■ WHAT YOU NEED TO DO: Copy the entries exactly, through the "requests with their" line.

■ DATA EXCERPTS:
****************************************
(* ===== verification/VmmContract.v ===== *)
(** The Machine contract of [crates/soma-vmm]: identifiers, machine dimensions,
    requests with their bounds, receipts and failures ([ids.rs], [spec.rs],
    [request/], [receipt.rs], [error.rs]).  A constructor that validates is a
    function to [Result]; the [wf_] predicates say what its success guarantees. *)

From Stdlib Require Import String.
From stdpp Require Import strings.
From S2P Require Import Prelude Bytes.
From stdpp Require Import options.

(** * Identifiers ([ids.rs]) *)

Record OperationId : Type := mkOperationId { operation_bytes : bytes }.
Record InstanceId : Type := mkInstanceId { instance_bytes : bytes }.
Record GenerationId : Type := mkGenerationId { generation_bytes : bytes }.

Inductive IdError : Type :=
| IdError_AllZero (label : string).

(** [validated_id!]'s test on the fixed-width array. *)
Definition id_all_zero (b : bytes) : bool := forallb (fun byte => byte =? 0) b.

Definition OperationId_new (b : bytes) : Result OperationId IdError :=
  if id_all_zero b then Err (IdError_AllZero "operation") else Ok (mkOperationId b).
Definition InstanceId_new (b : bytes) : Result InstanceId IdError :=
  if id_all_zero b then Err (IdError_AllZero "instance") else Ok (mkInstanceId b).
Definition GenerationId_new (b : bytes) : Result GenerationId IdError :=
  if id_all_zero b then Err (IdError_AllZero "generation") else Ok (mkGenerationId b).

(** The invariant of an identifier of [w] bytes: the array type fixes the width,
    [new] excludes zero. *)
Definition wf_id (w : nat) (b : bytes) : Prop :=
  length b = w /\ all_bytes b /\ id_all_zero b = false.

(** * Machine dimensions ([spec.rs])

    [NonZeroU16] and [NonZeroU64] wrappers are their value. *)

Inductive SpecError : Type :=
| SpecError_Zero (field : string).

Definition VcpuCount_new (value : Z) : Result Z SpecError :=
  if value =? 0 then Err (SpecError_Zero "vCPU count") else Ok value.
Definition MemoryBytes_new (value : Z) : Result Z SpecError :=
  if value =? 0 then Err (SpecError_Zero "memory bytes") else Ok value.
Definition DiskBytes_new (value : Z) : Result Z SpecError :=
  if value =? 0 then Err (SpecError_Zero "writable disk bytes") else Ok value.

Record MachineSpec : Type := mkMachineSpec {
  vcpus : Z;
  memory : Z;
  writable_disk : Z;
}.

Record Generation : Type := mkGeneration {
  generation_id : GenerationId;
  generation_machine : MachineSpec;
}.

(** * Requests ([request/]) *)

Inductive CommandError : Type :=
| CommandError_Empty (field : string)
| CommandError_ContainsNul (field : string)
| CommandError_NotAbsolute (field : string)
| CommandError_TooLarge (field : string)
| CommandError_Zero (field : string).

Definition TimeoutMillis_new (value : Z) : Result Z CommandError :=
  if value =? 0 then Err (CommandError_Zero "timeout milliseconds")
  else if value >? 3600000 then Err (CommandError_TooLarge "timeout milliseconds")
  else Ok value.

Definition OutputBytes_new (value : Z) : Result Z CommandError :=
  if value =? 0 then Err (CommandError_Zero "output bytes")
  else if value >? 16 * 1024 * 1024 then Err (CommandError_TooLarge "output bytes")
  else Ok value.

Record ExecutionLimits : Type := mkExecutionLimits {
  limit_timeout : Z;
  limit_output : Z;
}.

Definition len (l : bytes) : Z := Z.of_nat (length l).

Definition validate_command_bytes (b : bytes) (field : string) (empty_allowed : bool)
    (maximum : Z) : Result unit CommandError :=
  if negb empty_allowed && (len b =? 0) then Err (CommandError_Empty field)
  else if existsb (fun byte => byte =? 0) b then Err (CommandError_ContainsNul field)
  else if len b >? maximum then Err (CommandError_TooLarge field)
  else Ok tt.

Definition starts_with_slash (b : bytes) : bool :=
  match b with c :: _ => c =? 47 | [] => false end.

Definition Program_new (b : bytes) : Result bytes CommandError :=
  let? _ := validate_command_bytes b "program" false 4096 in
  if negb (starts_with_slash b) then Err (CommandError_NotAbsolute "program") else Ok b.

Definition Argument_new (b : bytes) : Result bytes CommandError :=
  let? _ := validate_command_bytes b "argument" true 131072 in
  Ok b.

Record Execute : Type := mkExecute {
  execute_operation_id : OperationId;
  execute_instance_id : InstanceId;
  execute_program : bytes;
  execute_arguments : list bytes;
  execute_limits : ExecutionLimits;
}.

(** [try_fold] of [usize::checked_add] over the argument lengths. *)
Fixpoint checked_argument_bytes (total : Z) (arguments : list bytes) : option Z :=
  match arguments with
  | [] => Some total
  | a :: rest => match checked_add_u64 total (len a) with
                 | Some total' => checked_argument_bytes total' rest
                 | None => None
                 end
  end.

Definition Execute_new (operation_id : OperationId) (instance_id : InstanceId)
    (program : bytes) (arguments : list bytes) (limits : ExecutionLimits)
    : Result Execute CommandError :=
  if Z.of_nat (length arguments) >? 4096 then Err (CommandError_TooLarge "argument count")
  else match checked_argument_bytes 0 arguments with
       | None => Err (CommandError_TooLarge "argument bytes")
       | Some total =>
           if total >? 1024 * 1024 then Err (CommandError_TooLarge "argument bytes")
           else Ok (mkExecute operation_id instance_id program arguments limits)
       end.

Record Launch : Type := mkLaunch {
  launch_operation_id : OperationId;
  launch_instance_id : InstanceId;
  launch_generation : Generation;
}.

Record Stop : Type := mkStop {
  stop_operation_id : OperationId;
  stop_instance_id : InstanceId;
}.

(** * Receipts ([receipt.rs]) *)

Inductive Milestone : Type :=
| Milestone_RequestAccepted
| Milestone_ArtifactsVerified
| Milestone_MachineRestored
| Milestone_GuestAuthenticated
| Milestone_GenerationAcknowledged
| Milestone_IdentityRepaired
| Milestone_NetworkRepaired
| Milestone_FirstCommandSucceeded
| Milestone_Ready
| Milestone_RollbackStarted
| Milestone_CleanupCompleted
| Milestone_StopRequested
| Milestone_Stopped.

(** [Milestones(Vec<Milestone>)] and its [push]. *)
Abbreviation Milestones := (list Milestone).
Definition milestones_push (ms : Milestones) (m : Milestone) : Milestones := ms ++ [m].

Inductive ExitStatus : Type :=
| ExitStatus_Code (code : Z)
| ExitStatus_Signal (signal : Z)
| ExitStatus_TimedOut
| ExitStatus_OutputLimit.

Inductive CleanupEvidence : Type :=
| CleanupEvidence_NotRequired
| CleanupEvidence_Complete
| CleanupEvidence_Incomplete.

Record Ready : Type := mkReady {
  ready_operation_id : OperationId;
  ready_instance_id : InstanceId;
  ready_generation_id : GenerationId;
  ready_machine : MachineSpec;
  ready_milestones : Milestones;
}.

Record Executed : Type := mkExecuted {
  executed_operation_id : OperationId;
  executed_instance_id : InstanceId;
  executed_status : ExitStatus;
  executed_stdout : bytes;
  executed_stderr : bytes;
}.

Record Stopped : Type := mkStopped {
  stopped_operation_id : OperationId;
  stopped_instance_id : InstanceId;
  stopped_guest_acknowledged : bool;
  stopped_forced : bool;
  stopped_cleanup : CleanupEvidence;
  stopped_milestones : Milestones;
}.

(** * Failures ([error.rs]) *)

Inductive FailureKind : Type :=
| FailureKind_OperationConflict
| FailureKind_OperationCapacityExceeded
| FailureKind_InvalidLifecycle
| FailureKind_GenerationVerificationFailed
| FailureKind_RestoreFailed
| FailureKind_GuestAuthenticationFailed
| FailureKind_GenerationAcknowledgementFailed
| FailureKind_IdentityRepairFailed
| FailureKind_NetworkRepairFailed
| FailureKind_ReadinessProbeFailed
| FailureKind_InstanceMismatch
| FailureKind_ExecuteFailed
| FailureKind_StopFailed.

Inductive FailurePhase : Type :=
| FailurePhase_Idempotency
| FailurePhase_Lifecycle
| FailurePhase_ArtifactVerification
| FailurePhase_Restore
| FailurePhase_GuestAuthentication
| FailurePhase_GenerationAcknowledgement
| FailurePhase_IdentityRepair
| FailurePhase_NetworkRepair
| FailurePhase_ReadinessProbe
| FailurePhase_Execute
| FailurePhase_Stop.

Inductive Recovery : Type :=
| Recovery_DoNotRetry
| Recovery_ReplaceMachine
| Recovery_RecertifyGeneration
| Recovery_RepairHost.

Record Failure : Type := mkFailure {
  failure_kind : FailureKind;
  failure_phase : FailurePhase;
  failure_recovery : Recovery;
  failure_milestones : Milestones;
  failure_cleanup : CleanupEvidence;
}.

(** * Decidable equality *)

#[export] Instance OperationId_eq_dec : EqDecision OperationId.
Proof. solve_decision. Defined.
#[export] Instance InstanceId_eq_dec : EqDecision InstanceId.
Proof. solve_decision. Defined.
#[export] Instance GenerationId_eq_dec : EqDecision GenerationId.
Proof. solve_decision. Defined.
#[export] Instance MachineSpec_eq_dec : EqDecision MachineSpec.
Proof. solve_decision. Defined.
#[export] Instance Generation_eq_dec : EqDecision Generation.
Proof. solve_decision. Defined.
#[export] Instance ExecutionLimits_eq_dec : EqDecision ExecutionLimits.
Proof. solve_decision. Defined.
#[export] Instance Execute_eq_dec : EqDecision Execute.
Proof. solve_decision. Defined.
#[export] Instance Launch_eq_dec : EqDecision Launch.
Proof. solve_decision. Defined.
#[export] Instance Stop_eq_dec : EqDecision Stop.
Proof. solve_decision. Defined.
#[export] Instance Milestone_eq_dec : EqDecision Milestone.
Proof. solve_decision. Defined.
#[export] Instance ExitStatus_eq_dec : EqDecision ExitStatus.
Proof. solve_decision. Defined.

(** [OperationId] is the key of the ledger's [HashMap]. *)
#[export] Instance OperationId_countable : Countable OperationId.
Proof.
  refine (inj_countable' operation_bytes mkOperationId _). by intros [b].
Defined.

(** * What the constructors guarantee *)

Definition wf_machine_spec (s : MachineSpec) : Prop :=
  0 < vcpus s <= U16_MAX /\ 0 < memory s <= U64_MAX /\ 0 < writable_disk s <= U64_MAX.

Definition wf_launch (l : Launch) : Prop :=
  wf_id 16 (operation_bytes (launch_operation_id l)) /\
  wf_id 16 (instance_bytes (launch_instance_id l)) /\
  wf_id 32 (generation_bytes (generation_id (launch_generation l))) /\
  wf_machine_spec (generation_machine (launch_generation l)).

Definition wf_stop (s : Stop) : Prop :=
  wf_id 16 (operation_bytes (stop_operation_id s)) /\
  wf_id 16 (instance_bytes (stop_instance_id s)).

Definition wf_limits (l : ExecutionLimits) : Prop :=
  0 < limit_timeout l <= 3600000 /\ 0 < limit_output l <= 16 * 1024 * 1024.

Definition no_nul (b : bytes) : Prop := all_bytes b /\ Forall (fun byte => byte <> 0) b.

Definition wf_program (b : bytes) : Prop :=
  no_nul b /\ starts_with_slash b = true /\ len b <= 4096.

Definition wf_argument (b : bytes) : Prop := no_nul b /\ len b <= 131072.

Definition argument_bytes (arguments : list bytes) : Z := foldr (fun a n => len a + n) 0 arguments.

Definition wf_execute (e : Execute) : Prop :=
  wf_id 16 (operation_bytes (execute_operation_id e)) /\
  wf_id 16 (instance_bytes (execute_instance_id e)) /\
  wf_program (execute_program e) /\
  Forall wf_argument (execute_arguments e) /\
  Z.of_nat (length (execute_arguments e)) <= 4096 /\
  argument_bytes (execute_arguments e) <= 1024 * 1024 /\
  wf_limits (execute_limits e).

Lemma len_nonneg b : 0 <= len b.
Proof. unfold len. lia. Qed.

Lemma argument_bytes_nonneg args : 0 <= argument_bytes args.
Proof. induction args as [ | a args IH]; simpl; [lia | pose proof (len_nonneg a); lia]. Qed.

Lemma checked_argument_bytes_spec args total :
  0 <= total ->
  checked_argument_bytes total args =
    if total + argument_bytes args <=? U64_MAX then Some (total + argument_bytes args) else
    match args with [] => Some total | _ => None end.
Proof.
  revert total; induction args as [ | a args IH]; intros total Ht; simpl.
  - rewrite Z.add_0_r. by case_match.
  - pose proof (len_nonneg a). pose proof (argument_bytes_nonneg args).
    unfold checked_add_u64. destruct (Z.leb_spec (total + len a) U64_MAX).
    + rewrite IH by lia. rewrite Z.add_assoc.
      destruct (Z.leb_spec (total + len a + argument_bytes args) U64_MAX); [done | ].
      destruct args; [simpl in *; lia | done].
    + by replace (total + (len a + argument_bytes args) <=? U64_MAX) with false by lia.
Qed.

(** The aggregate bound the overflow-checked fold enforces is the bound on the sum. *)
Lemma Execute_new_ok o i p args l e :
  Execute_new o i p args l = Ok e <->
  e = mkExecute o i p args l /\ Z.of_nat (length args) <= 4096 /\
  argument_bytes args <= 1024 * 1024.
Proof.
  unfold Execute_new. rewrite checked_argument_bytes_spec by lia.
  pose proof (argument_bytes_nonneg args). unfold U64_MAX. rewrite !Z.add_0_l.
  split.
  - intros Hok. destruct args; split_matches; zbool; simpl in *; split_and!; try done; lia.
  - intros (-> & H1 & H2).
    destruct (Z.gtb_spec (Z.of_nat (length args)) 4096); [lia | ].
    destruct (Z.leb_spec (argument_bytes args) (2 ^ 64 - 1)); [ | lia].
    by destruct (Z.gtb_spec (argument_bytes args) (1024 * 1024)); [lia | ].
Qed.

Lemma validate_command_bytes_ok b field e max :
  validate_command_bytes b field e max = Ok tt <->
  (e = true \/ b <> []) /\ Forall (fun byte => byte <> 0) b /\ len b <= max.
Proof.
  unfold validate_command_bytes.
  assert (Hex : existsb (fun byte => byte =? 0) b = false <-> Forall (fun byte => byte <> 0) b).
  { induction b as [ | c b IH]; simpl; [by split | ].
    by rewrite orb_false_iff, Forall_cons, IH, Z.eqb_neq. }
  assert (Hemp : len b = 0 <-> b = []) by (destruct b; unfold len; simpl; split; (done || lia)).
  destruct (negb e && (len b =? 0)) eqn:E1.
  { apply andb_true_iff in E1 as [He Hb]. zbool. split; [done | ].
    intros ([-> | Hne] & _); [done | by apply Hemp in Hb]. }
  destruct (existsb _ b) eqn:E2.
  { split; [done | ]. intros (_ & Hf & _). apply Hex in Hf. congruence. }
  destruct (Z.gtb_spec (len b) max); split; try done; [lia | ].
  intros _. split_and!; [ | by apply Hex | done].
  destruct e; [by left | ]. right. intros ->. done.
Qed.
****************************************
■ EXPECTED ANSWER:
(* ===== verification/VmmContract.v ===== *)
(** The Machine contract of [crates/soma-vmm]: identifiers, machine dimensions,
    requests with their bounds, receipts and failures ([ids.rs], [spec.rs],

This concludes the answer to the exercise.